You've got an AWS account... for most of your stuff. You've got that one Heroku experiment that too that we try not to mention often. And now your new coworkers are bringing all of their cloud accounts as well! I swear, if they even mention on prem hardware...
The end goal is more than likely going to be a single cloud provider account. So how do you get there? It's not going to be an easy or short-term fix. Environment variables to different services are scattered around everywhere. Identity and Access Management (IAM) roles and policies exist in more places than you realize. Let's make sense of all this.
You don't want to inadvertently put your users' data at risk especially now that you're growing as a company! If I haven't hammered it home enough yet, security will have to be something people agree on. How should we encrypt data at rest? How do we protect services that are meant for internal use from outside snooping? Whether that's configured with IAM roles/policies, cordoned off in different VPCs/VPNs, use of some sort of protocol or token-based security (JWTs for example), work together to figure out the best (possibly not the easiest) way to keep data secure with minimal impact to performance.
In the beginning, you and/or your founders were probably tinkering around with the cloud, learning new concepts, and breaking all the things. This is perfectly normal in the startup world, but eventually it gets to be unwieldy.
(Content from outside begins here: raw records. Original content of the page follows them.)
(* ===== verification/FileSys.v ===== *)
(** * A file system, programs over it, and crashes

    The calls of Go's [os] package that the daemon's migration makes, as
    operations on a map from paths to nodes; programs as sequences of such
    calls, any of which may fail for a reason of the system's own, and between
    any two of which the process may be killed; and the triples the programs
    are proved with.  [hoare G P m Q]: from a state in [P], [m] ends with a
    value and a state in [Q], or the system kills the process, and then leaves
    a state in [G].  Killing the process keeps what it wrote; losing power is not
    modelled.  Symbolic links are followed at the last component only. *)
From S2P Require Import Prelude GoStd Errors Profile.

#[local] Open Scope string_scope.
#[local] Open Scope list_scope.
#[local] Open Scope Z_scope.

(** ** Nodes and paths *)

Inductive node := NDir | NFile (content : string) | NLink (target : string).
Abbreviation fs := (gmap string node).

Inductive errno := ENOENT | EEXIST | ENOTDIR | EISDIR | ENOTEMPTY | ELOOP | EIO (why : string).
#[global] Instance errno_eq_dec : EqDecision errno.
Proof. solve_decision. Defined.

(** As errors of package os. *)
Definition ErrNotExist : goerr := ENew "file does not exist".
Definition is_not_exist (e : goerr) : bool := bool_decide (leaf e = ErrNotExist).
Definition os_error (e : errno) : goerr :=
  match e with
  | ENOENT => ErrNotExist
  | EEXIST => ENew "file exists"
  | ENOTDIR => ENew "not a directory"
  | EISDIR => ENew "is a directory"
  | ENOTEMPTY => ENew "directory not empty"
  | ELOOP => ENew "too many levels of symbolic links"
  | EIO why => ENew why
  end.

(** [filepath.Dir] and [filepath.Base], of a path with at least one slash. *)
Definition dir_of (p : string) : string := join_byte "/" (removelast (split_byte "/" p)).
Definition base_of (p : string) : string := List.last (split_byte "/" p) "".

(** Paths are put together with [join]. *)
Lemma split_last a b : no_byte "/" b = true -> split_byte "/" (join a b) = split_byte "/" a ++ [b].
Proof. intros Hb. by rewrite split_join, (split_byte_none "/" b). Qed.

Lemma base_join a b : no_byte "/" b = true -> base_of (join a b) = b.
Proof. intros Hb. unfold base_of. by rewrite split_last, last_last. Qed.

Lemma dir_join a b : no_byte "/" b = true -> dir_of (join a b) = a.
Proof. intros Hb. unfold dir_of. by rewrite split_last, removelast_last, join_split. Qed.

(** ** Operations *)

Fixpoint follow (n : nat) (f : fs) (p : string) : res errno node :=
  match f !! p with
  | None => Err ENOENT
  | Some (NLink t) => match n with O => Err ELOOP | S n => follow n f t end
  | Some x => Ok x
  end.
Definition fs_stat (p : string) (f : fs) : res errno node := follow 40 f p.
Definition is_dir (p : string) (f : fs) : bool :=
  match fs_stat p f with Ok NDir => true | _ => false end.
Definition parent_ok (p : string) (f : fs) : bool := str_empty (dir_of p) || is_dir (dir_of p) f.

Definition fs_lstat (p : string) (f : fs) : res errno node :=
  match f !! p with None => Err ENOENT | Some x => Ok x end.
Definition fs_read (p : string) (f : fs) : res errno string :=
  match fs_stat p f with Ok (NFile c) => Ok c | Ok _ => Err EISDIR | Err e => Err e end.
Definition fs_mkdir (p : string) (f : fs) : res errno unit * fs :=
  if bool_decide (is_Some (f !! p)) then (Err EEXIST, f)
  else if negb (parent_ok p f) then (Err ENOENT, f)
  else (Ok tt, <[p := NDir]> f).

Definition children (p : string) (f : fs) : list string :=
  List.filter (fun k => String.eqb (dir_of k) p) (map fst (map_to_list f)).

(** The tree below [a], moved below [b]. *)
Definition rebase (a b k : string) : string :=
  if String.eqb k a then b
  else if has_prefix (a +:+ "/") k then b +:+ str_drop (String.length a) k else k.
Definition move_tree (a b : string) (f : fs) : fs :=
  list_to_map (map (fun kv => (rebase a b kv.1, kv.2)) (map_to_list f)).

Definition fs_rename (a b : string) (f : fs) : res errno unit * fs :=
  match f !! a with
  | None => (Err ENOENT, f)
  | Some x =>
    if negb (parent_ok b f) then (Err ENOENT, f)
    else match x, f !! b with
         | NDir, Some NDir => match children b f with
                              | [] => (Ok tt, move_tree a b (delete b f))
                              | _ => (Err ENOTEMPTY, f)
                              end
         | NDir, Some _ => (Err ENOTDIR, f)
         | NDir, None => (Ok tt, move_tree a b f)
         | _, Some NDir => (Err EISDIR, f)
         | _, _ => (Ok tt, <[b := x]> (delete a f))
         end
  end.

Definition fs_remove (p : string) (f : fs) : res errno unit * fs :=
  match f !! p with
  | None => (Err ENOENT, f)
  | Some NDir => match children p f with [] => (Ok tt, delete p f) | _ => (Err ENOTEMPTY, f) end
  | Some _ => (Ok tt, delete p f)
  end.

(** [O_CREATE|O_EXCL], and what is written to the open file. *)
Definition fs_create (p : string) (f : fs) : res errno unit * fs :=
  if bool_decide (is_Some (f !! p)) then (Err EEXIST, f)
  else if negb (parent_ok p f) then (Err ENOENT, f)
  else (Ok tt, <[p := NFile ""]> f).
Definition fs_append (p data : string) (f : fs) : fs :=
  match f !! p with Some (NFile c) => <[p := NFile (c +:+ data)]> f | _ => f end.

Definition fs_readdir (p : string) (f : fs) : res errno (list (string * node)) :=
  match fs_stat p f with
  | Ok NDir => Ok (List.filter (fun kv => String.eqb (dir_of kv.1) p) (map_to_list f))
  | Ok _ => Err ENOTDIR
  | Err e => Err e
  end.

(** ** Programs *)

Inductive sysop :=
| SStat | SLstat | SRead | SMkdir | SChmod | SCreate | SWrite | SSync | SClose | SRename | SRemove
| SReadDir | SOpen | SSQL | SChtimes.
#[global] Instance sysop_eq_dec : EqDecision sysop.
Proof. solve_decision. Defined.

(** What the system does to one run: at which call it kills the process,
    which calls fail for a reason of its own, and how many bytes of a write
    that fails, or is killed, are in the file all the same. *)
Class Os := mkOs {
  os_crash : nat -> bool; os_fault : nat -> sysop -> option string; os_short : nat -> nat }.

(** What does not change: owners and devices, and the name [os.CreateTemp]
    finds, a free one with the prefix it is given. *)
Class Machine := {
  device : string -> Z; owner : string -> Z; euid : Z;
  temp_name : string -> fs -> string;
  temp_free : forall pre f, f !! temp_name pre f = None;
  temp_shape : forall pre f, exists suf, temp_name pre f = pre +:+ suf /\ no_byte "/" suf = true
}.

Inductive outcome (A : Type) :=
| Done (a : A) (k : nat) (f : fs)
| Crashed (f : fs).
Arguments Done {A} a k f.
Arguments Crashed {A} f.

Definition prog (A : Type) : Type := nat -> fs -> outcome A.
Definition ret {A} (a : A) : prog A := fun k f => Done a k f.
Definition bind {A B} (m : prog A) (g : A -> prog B) : prog B :=
  fun k f => match m k f with Done a k f => g a k f | Crashed f => Crashed f end.

Declare Scope prog_scope.
Delimit Scope prog_scope with prog.
Notation "'let!' x ':=' m 'in' k" := (bind m (fun x => k))
  (at level 10, x pattern, m at level 100, k at level 200) : prog_scope.
#[local] Open Scope prog_scope.

Section Calls.
Context `{Os, Machine}.

Definition call {A} (o : sysop) (op : fs -> res errno A * fs) : prog (res errno A) :=
  fun k f =>
    if os_crash k then Crashed f
    else match os_fault k o with
         | Some why => Done (Err (EIO why)) (S k) f
         | None => let '(r, f) := op f in Done r (S k) f
         end.
Definition ask {A} (o : sysop) (q : fs -> res errno A) : prog (res errno A) := call o (fun f => (q f, f)).

Definition Stat (p : string) := ask SStat (fs_stat p).
Definition Lstat (p : string) := ask SLstat (fs_lstat p).
Definition ReadFile (p : string) := ask SRead (fs_read p).
Definition ReadDir (p : string) := ask SReadDir (fs_readdir p).
Definition Open (p : string) := ask SOpen (fun f => res_map (fun _ => tt) (fs_stat p f)).
Definition Chmod (p : string) := ask SChmod (fun f => res_map (fun _ => tt) (fs_stat p f)).
Definition Sync : prog (res errno unit) := ask SSync (fun _ => Ok tt).
Definition Close : prog (res errno unit) := ask SClose (fun _ => Ok tt).
Definition Mkdir (p : string) := call SMkdir (fs_mkdir p).
Definition Rename (a b : string) := call SRename (fs_rename a b).
Definition Remove (p : string) := call SRemove (fs_remove p).
Definition Create (p : string) := call SCreate (fs_create p).
(** The bytes go in one after the other: a write that does not end well leaves
    the first of them. *)
Definition Write (p data : string) : prog (res errno unit) :=
  fun k f =>
    if os_crash k then Crashed (fs_append p (str_take (os_short k) data) f)
    else match os_fault k SWrite with
         | Some why => Done (Err (EIO why)) (S k) (fs_append p (str_take (os_short k) data) f)
         | None => Done (Ok tt) (S k) (fs_append p data f)
         end.
(** [os.CreateTemp(dir, pattern)] *)
Definition CreateTemp (pre : string) : prog (res errno string) :=
  call SCreate (fun f => let name := temp_name pre f in
                         let '(r, f) := fs_create name f in (res_map (fun _ => name) r, f)).

(** [os.MkdirAll]; [n] bounds the depth of the path. *)
Fixpoint mkdir_all (n : nat) (p : string) : prog (res errno unit) :=
  match n with
  | O => ret (Err ELOOP)
  | S n =>
    let! st := Stat p in
    match st with
    | Ok NDir => ret (Ok tt)
    | Ok _ => ret (Err ENOTDIR)
    | Err _ =>
      let! up := (if str_empty (dir_of p) then ret (Ok tt) else mkdir_all n (dir_of p)) in
      match up with
      | Err e => ret (Err e)
      | Ok _ =>
        let! r := Mkdir p in
        match r with
        | Ok _ => ret (Ok tt)
        | Err e => let! l := Lstat p in
                   match l with Ok NDir => ret (Ok tt) | _ => ret (Err e) end
        end
      end
    end
  end.
Definition MkdirAll (p : string) : prog (res errno unit) := mkdir_all (S (String.length p)) p.

End Calls.

(** ** What the operations answer *)

Lemma stat_none p f : f !! p = None -> fs_stat p f = Err ENOENT.
Proof. intros E. unfold fs_stat. cbn [follow]. by rewrite E. Qed.
Lemma stat_some p f x : f !! p = Some x -> (forall t, x <> NLink t) -> fs_stat p f = Ok x.
Proof. intros E Hx. unfold fs_stat. cbn [follow]. rewrite E. destruct x; try done. by destruct (Hx target). Qed.
Lemma is_dir_intro p f : f !! p = Some NDir -> is_dir p f = true.
Proof. intros E. unfold is_dir. by rewrite (stat_some p f NDir). Qed.

(** ** Triples *)

Section Rules.
Context {os : Os}.

Definition kills : Prop := exists k, os_crash k = true.
Definition hoare {A} (G P : fs -> Prop) (m : prog A) (Q : A -> fs -> Prop) : Prop :=
  forall k f, P f -> match m k f with Done a _ f => Q a f | Crashed f => G f /\ kills end.

Context {G : fs -> Prop}.

Lemma h_ret {A} (a : A) (P : fs -> Prop) (Q : A -> fs -> Prop) : (forall f, P f -> Q a f) -> hoare G P (ret a) Q.
Proof. intros HQ k f Hf. by apply HQ. Qed.

Lemma h_bind {A B} (m : prog A) (g : A -> prog B) P Q R :
  hoare G P m Q -> (forall a, hoare G (Q a) (g a) R) -> hoare G P (bind m g) R.
Proof.
  intros Hm Hg k f Hf. unfold bind. specialize (Hm k f Hf). destruct (m k f) as [a k' f'|f']; [|done].
  by apply Hg.
Qed.

Lemma h_conseq {A} (m : prog A) (P P' : fs -> Prop) (Q Q' : A -> fs -> Prop) :
  hoare G P' m Q' -> (forall f, P f -> P' f) -> (forall a f, Q' a f -> Q a f) -> hoare G P m Q.
Proof. intros Hm HP HQ k f Hf. specialize (Hm k f (HP f Hf)). destruct (m k f); auto. Qed.

Lemma h_pre {A} (m : prog A) (P : fs -> Prop) Q : (forall f, P f -> hoare G (eq f) m Q) -> hoare G P m Q.
Proof. intros Hm k f Hf. by apply (Hm f Hf). Qed.

(** A fact about no state. *)
Lemma h_pure {A} (m : prog A) (P : fs -> Prop) (X : Prop) Q Q' :
  hoare G P m Q -> (forall a f, Q a f -> X -> Q' a f) -> hoare G (fun f => P f /\ X) m Q'.
Proof. intros Hm HQ k f [Hf HX]. specialize (Hm k f Hf). destruct (m k f); auto. Qed.

Lemma h_if {A} (b : bool) (m1 m2 : prog A) P Q :
  (b = true -> hoare G P m1 Q) -> (b = false -> hoare G P m2 Q) -> hoare G P (if b then m1 else m2) Q.
Proof. destruct b; auto. Qed.

(** A call that may fail on its own account. *)
Lemma h_call {A} (o : sysop) (op : fs -> res errno A * fs) P (Q : res errno A -> fs -> Prop) :
  (forall f, P f -> G f) -> (forall f, P f -> Q (op f).1 (op f).2) ->
  (forall f k why, os_fault k o = Some why -> P f -> Q (Err (EIO why)) f) ->
  hoare G P (call o op) Q.
Proof.
  intros HG Hop Hf k f HP. unfold call. destruct (os_crash k) eqn:K; [split; [by apply HG|by exists k]|].
  destruct (os_fault k o) eqn:E; [by eapply Hf|]. specialize (Hop f HP). by destruct (op f).
Qed.

Lemma h_write p data P (Q : res errno unit -> fs -> Prop) :
  (forall f n, P f -> G (fs_append p (str_take n data) f)) -> (forall f, P f -> Q (Ok tt) (fs_append p data f)) ->
  (forall f k why n, os_fault k SWrite = Some why -> P f -> Q (Err (EIO why)) (fs_append p (str_take n data) f)) ->
  hoare G P (Write p data) Q.
Proof.
  intros HG Hop Hf k f HP. unfold Write. destruct (os_crash k) eqn:K; [split; [by apply HG|by exists k]|].
  destruct (os_fault k SWrite) eqn:E; [by eapply Hf|by apply Hop].
Qed.

(** A call that does not. *)
Lemma h_call_sound {A} (o : sysop) (op : fs -> res errno A * fs) P (Q : res errno A -> fs -> Prop) :
  (forall k, os_fault k o = None) -> (forall f, P f -> G f) -> (forall f, P f -> Q (op f).1 (op f).2) ->
  hoare G P (call o op) Q.
Proof.
  intros Hs HG Hop k f HP. unfold call. destruct (os_crash k) eqn:K; [split; [by apply HG|by exists k]|].
  rewrite Hs. specialize (Hop f HP). by destruct (op f).
Qed.

Lemma h_ask {A} (o : sysop) (q : fs -> res errno A) P (Q : res errno A -> fs -> Prop) :
  (forall f, P f -> G f) -> (forall r f, P f -> (r = q f \/ exists k why, os_fault k o = Some why /\ r = Err (EIO why)) -> Q r f) ->
  hoare G P (ask o q) Q.
Proof. intros HG HQ. apply h_call; [done| |]; intros f; cbn; eauto 6. Qed.

Lemma h_ask_sound {A} (o : sysop) (q : fs -> res errno A) P (Q : res errno A -> fs -> Prop) :
  (forall k, os_fault k o = None) -> (forall f, P f -> G f) -> (forall f, P f -> Q (q f) f) ->
  hoare G P (ask o q) Q.
Proof. intros Hs HG HQ. by apply h_call_sound. Qed.

End Rules.

Definition end_of {A} (o : outcome A) : fs := match o with Done _ _ f => f | Crashed f => f end.

(** ** A machine, and some of the things that happen to a run *)

Definition longest (f : fs) : nat := list_max (map (fun kv => String.length kv.1) (map_to_list f)).
Fixpoint zeros (n : nat) : string := match n with O => "" | S n => String "0" (zeros n) end.
Definition demo_temp (pre : string) (f : fs) : string := pre +:+ zeros (S (longest f)).

Lemma zeros_length n : String.length (zeros n) = n.
Proof. induction n; cbn; congruence. Qed.
Lemma demo_temp_free pre f : f !! demo_temp pre f = None.
Proof.
  destruct (f !! demo_temp pre f) as [x|] eqn:E; [|done]. exfalso. apply elem_of_map_to_list, list_elem_of_In in E.
  pose proof (proj1 (list_max_le (map (fun kv : string * node => String.length kv.1) (map_to_list f)) (longest f)) (le_n _)) as Hm.
  rewrite List.Forall_forall in Hm. apply (in_map (fun kv : string * node => String.length kv.1)), Hm in E. cbn [fst] in E.
  unfold demo_temp in E. rewrite str_app_length, zeros_length in E. lia.
Qed.
Lemma demo_temp_shape pre f : exists suf, demo_temp pre f = pre +:+ suf /\ no_byte "/" suf = true.
Proof.
  exists (zeros (S (longest f))). split; [done|]. generalize (S (longest f)). intros n. induction n as [|n IH]; [done|exact IH].
Qed.

Definition demo_machine : Machine :=
  {| device := fun _ => 1; owner := fun _ => 1000; euid := 1000; temp_name := demo_temp;
     temp_free := demo_temp_free; temp_shape := demo_temp_shape |}.

Definition calm : Os := mkOs (fun _ => false) (fun _ _ => None) (fun _ => 0%nat).
Definition killed_at (n : nat) : Os := mkOs (fun k => Nat.eqb k n) (fun _ _ => None) (fun _ => 1%nat).
Definition failing_at (n : nat) : Os := mkOs (fun _ => false) (fun k _ => if Nat.eqb k n then Some "EINTR" else None) (fun _ => 1%nat).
Now that you're joining forces with others, you'll want to keep track of things in a more programmatic way. Using an Infrastructure as Code tool such as Terraform is a great way to express platform configuration in an understandable fashion. You can import existing infrastructure into Terraform for configuration management, and when you want to modify your architecture you can see what will change before you pull the metaphorical trigger. And with IaC, you can version control all of your infrastructure changes in Git just like application code!
Everyone monitors differently. Papertrail, New Relic, Datadog, Kibana, a shell into k8s pods... I've seen LOTS of ways that people monitor things, but y'all are going to have to figure out a unified way to keep an eye on services. If there's one thing I've learned, it's that people do not want to check more tools than they have to. Settling on one monitoring platform (if possible) will take effort, but in the end it'll make everyone's life easier.
CI/CD pipelines are another thing that people can be strongly opinionated about. I'll just echo here what I'd said about monitoring - there's a lot of ways to do the things. Bring everyone together to work out a common solution that everyone hates the least. Keeping stuff the same across the now singular organization will help folks move around as needed to different projects more easily.
So what's the big takeaway here? You're going to need common practices, common definitions, and common languages. It will take time to do it, but do as much of it up front as you can. Product will still want to ship new features and that's fine; you can do that while integrating everything together.
Our CEO has said this multiple times in regards to business strategy, but it applies to engineering as well: "Sometimes you have to slow down to speed up." When you take the time to blend together up front (or at least start executing a plan to unify processes 'n' such), it's going to help you to execute more quickly in the future.